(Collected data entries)
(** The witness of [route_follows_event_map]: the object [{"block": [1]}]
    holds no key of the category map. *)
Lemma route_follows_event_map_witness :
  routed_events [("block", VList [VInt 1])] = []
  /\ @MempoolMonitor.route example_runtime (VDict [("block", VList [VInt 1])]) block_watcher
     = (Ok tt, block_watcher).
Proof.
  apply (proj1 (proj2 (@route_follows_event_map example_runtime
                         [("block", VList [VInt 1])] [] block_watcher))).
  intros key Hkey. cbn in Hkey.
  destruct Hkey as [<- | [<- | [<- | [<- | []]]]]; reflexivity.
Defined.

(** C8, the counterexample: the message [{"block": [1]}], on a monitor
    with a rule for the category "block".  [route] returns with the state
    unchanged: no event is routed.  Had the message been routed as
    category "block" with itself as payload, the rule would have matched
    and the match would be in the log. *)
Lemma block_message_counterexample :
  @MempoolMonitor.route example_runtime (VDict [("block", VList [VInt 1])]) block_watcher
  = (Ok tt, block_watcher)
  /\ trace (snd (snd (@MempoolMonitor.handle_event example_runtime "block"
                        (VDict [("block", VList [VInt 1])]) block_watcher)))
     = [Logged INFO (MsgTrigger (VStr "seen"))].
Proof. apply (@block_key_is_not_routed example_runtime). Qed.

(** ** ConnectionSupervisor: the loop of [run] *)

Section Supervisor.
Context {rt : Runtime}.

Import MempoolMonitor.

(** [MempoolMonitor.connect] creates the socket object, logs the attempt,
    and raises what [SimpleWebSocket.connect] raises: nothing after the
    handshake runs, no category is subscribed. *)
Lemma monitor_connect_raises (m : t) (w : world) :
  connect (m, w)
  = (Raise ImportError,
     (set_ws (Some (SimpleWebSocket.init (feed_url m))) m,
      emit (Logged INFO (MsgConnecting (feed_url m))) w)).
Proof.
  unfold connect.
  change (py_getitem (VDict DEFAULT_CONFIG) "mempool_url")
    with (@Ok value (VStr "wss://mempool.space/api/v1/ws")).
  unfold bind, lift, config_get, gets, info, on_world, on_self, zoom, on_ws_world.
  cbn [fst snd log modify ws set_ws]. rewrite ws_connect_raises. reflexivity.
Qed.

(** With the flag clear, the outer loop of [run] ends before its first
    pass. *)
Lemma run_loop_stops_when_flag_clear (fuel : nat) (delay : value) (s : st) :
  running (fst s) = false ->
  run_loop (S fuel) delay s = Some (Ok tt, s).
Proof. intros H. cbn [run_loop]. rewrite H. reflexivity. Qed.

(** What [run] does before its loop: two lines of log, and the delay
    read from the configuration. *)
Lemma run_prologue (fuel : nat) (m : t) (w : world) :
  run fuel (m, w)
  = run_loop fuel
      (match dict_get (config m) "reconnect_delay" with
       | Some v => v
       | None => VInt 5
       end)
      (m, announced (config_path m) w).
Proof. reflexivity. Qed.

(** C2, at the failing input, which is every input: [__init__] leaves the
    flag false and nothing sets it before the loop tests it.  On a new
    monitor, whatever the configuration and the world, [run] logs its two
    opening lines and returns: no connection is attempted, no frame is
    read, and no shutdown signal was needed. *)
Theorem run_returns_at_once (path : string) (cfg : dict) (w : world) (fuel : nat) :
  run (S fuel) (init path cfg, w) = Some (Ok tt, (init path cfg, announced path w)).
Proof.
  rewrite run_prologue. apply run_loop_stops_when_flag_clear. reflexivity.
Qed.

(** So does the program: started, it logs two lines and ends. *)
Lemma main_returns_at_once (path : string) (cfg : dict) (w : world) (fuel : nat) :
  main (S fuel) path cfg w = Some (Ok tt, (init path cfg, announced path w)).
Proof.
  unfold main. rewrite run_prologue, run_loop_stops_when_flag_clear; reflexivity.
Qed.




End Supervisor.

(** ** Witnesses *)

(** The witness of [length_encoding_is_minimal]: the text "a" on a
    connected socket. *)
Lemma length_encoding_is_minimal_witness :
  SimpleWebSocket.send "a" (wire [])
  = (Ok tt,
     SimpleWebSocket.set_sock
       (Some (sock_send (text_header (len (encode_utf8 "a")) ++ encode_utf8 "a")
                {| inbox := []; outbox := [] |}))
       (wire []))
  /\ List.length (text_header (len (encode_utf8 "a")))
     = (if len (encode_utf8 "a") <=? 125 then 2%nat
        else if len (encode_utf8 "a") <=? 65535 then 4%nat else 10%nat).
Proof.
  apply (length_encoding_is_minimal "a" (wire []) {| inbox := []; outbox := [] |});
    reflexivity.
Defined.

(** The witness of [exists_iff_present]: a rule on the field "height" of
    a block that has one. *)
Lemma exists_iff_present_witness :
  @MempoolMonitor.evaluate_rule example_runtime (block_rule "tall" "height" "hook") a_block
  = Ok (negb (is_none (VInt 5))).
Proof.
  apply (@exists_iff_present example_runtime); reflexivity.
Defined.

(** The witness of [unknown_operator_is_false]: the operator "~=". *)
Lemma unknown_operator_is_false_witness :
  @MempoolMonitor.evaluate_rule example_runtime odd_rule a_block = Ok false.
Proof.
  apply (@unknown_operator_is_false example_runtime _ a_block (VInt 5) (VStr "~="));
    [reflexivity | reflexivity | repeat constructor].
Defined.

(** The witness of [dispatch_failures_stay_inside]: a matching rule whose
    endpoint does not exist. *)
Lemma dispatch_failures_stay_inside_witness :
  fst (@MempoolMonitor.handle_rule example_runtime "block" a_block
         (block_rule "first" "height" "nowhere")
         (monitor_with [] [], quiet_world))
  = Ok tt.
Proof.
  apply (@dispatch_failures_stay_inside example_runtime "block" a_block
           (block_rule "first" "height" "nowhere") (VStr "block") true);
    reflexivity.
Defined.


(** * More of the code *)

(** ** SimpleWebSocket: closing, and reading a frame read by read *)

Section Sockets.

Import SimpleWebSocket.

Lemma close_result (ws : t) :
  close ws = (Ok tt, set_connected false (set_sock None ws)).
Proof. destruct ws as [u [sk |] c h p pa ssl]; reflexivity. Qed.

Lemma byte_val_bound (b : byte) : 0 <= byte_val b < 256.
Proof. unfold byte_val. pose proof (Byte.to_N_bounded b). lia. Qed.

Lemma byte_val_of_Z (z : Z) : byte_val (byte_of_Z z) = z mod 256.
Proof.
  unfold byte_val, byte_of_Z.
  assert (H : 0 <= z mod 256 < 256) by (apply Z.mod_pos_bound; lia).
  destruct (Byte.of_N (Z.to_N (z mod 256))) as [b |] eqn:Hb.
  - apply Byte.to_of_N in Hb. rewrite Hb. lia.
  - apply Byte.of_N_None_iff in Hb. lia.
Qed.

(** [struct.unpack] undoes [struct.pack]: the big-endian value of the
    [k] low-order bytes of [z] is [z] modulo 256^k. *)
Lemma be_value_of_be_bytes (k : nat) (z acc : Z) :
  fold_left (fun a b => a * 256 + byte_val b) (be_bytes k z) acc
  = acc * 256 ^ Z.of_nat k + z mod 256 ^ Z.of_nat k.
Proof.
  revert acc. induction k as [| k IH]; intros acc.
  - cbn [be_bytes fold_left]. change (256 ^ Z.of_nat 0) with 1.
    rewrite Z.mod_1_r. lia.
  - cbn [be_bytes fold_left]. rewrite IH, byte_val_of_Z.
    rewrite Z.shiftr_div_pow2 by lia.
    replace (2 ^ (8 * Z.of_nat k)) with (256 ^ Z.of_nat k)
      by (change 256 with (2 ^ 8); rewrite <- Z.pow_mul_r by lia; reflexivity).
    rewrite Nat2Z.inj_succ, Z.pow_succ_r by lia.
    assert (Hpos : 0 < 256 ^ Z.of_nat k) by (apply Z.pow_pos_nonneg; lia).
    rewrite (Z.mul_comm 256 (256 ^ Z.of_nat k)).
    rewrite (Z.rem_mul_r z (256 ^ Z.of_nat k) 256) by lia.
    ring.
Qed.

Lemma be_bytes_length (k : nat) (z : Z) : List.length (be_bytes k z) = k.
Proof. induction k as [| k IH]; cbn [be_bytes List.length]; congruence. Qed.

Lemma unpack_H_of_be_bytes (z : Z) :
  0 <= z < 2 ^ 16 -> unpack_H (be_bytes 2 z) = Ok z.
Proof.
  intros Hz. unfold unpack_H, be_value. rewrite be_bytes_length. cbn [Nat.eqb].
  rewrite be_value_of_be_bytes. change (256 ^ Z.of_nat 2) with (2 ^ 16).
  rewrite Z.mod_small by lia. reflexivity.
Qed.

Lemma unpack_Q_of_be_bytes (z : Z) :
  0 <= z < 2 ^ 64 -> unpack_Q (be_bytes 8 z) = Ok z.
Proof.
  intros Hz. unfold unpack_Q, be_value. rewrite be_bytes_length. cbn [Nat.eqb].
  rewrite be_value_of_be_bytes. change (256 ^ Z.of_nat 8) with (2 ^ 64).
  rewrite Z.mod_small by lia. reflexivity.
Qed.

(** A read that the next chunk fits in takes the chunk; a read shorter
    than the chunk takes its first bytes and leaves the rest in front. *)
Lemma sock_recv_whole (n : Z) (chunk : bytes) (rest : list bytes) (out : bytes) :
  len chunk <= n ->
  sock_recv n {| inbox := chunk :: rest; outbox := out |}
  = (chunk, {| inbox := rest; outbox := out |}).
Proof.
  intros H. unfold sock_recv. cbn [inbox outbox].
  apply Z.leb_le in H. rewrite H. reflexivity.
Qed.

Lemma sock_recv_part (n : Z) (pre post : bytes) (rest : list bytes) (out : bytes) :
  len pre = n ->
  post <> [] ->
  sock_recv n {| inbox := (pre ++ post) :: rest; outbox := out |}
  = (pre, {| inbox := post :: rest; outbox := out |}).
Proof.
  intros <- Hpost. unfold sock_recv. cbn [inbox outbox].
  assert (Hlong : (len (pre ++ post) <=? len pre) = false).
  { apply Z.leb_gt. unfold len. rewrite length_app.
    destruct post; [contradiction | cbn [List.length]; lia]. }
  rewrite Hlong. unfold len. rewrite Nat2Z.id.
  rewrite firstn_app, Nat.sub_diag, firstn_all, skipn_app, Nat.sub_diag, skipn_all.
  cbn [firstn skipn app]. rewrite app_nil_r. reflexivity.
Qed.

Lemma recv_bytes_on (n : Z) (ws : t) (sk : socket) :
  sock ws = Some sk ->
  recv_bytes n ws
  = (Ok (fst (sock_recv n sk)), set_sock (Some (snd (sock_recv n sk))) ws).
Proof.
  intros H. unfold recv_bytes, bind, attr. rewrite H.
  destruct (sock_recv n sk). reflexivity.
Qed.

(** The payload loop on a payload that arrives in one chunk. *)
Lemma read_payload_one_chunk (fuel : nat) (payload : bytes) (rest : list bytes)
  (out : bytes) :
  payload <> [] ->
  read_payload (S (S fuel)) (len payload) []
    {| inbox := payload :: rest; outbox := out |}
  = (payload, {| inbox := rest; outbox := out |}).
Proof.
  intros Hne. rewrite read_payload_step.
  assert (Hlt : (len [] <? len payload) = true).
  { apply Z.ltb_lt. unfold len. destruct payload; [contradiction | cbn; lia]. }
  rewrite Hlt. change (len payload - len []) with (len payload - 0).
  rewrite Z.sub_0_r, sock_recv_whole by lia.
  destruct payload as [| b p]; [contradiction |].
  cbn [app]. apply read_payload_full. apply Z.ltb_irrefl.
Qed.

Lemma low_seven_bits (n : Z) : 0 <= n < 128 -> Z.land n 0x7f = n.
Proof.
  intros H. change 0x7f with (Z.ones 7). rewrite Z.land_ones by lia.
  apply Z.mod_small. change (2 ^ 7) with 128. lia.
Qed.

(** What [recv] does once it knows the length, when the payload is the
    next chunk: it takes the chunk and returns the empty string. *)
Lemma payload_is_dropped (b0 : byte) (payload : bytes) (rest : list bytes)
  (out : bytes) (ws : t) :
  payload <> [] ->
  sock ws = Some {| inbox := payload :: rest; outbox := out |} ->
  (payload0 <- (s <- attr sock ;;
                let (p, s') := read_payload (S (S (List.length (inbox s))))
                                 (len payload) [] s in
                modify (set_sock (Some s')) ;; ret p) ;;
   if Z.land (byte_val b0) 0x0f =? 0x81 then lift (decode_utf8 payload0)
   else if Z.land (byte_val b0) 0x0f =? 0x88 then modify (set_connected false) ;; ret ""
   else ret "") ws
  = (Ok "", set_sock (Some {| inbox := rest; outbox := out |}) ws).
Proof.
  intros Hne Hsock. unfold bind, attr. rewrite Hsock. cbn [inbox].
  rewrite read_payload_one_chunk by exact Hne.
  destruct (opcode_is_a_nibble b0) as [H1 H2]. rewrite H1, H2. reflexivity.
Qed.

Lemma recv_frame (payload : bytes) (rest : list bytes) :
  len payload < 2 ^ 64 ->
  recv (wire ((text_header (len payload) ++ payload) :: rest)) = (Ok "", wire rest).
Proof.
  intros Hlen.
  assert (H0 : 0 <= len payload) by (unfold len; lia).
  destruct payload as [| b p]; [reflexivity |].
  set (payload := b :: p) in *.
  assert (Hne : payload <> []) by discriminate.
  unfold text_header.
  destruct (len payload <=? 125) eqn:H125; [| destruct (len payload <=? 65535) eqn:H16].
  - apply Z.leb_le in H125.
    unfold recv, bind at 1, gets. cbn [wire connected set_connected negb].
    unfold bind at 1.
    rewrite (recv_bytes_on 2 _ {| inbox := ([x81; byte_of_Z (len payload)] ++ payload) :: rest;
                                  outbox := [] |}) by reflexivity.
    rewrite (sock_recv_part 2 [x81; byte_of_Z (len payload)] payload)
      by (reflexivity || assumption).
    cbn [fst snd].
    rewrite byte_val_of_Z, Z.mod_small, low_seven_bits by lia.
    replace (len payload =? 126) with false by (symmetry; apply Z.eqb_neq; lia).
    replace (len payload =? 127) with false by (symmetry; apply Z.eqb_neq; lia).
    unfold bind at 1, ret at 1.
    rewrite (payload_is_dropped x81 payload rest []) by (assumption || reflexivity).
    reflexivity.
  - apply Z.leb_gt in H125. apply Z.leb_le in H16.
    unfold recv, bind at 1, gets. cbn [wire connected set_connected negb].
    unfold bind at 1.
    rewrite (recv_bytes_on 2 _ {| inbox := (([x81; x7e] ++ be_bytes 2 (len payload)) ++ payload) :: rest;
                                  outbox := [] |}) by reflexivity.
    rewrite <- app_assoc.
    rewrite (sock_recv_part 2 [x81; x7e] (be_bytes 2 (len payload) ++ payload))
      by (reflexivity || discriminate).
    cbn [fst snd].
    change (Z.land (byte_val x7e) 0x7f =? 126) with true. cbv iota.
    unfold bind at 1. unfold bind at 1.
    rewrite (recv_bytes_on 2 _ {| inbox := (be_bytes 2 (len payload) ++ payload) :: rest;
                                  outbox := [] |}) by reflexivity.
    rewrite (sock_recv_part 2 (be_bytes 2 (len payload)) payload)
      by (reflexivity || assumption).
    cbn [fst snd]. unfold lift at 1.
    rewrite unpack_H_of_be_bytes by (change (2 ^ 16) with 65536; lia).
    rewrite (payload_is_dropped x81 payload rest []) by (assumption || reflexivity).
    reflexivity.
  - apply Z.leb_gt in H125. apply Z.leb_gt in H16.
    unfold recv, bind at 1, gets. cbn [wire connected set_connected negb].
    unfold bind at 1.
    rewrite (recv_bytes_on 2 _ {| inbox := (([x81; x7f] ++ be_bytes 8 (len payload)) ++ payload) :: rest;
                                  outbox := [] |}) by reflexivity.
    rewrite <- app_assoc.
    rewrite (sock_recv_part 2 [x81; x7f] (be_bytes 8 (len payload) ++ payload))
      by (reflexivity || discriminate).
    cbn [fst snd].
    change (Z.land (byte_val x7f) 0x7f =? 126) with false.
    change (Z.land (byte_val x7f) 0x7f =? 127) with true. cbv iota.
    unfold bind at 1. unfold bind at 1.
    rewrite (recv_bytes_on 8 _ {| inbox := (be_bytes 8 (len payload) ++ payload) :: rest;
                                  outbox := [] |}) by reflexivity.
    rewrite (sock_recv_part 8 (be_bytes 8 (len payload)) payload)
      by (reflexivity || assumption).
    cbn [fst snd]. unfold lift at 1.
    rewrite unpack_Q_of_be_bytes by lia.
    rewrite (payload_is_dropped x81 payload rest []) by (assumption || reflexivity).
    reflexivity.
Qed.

# TASK TO COMPLETE
Only lines of the data holding the word "lift" go in the answer. Please copy each of them.

# WRITTEN ANSWER
  unfold bind, lift, config_get, gets, info, on_world, on_self, zoom, on_ws_world.
   if Z.land (byte_val b0) 0x0f =? 0x81 then lift (decode_utf8 payload0)
    cbn [fst snd]. unfold lift at 1.
    cbn [fst snd]. unfold lift at 1.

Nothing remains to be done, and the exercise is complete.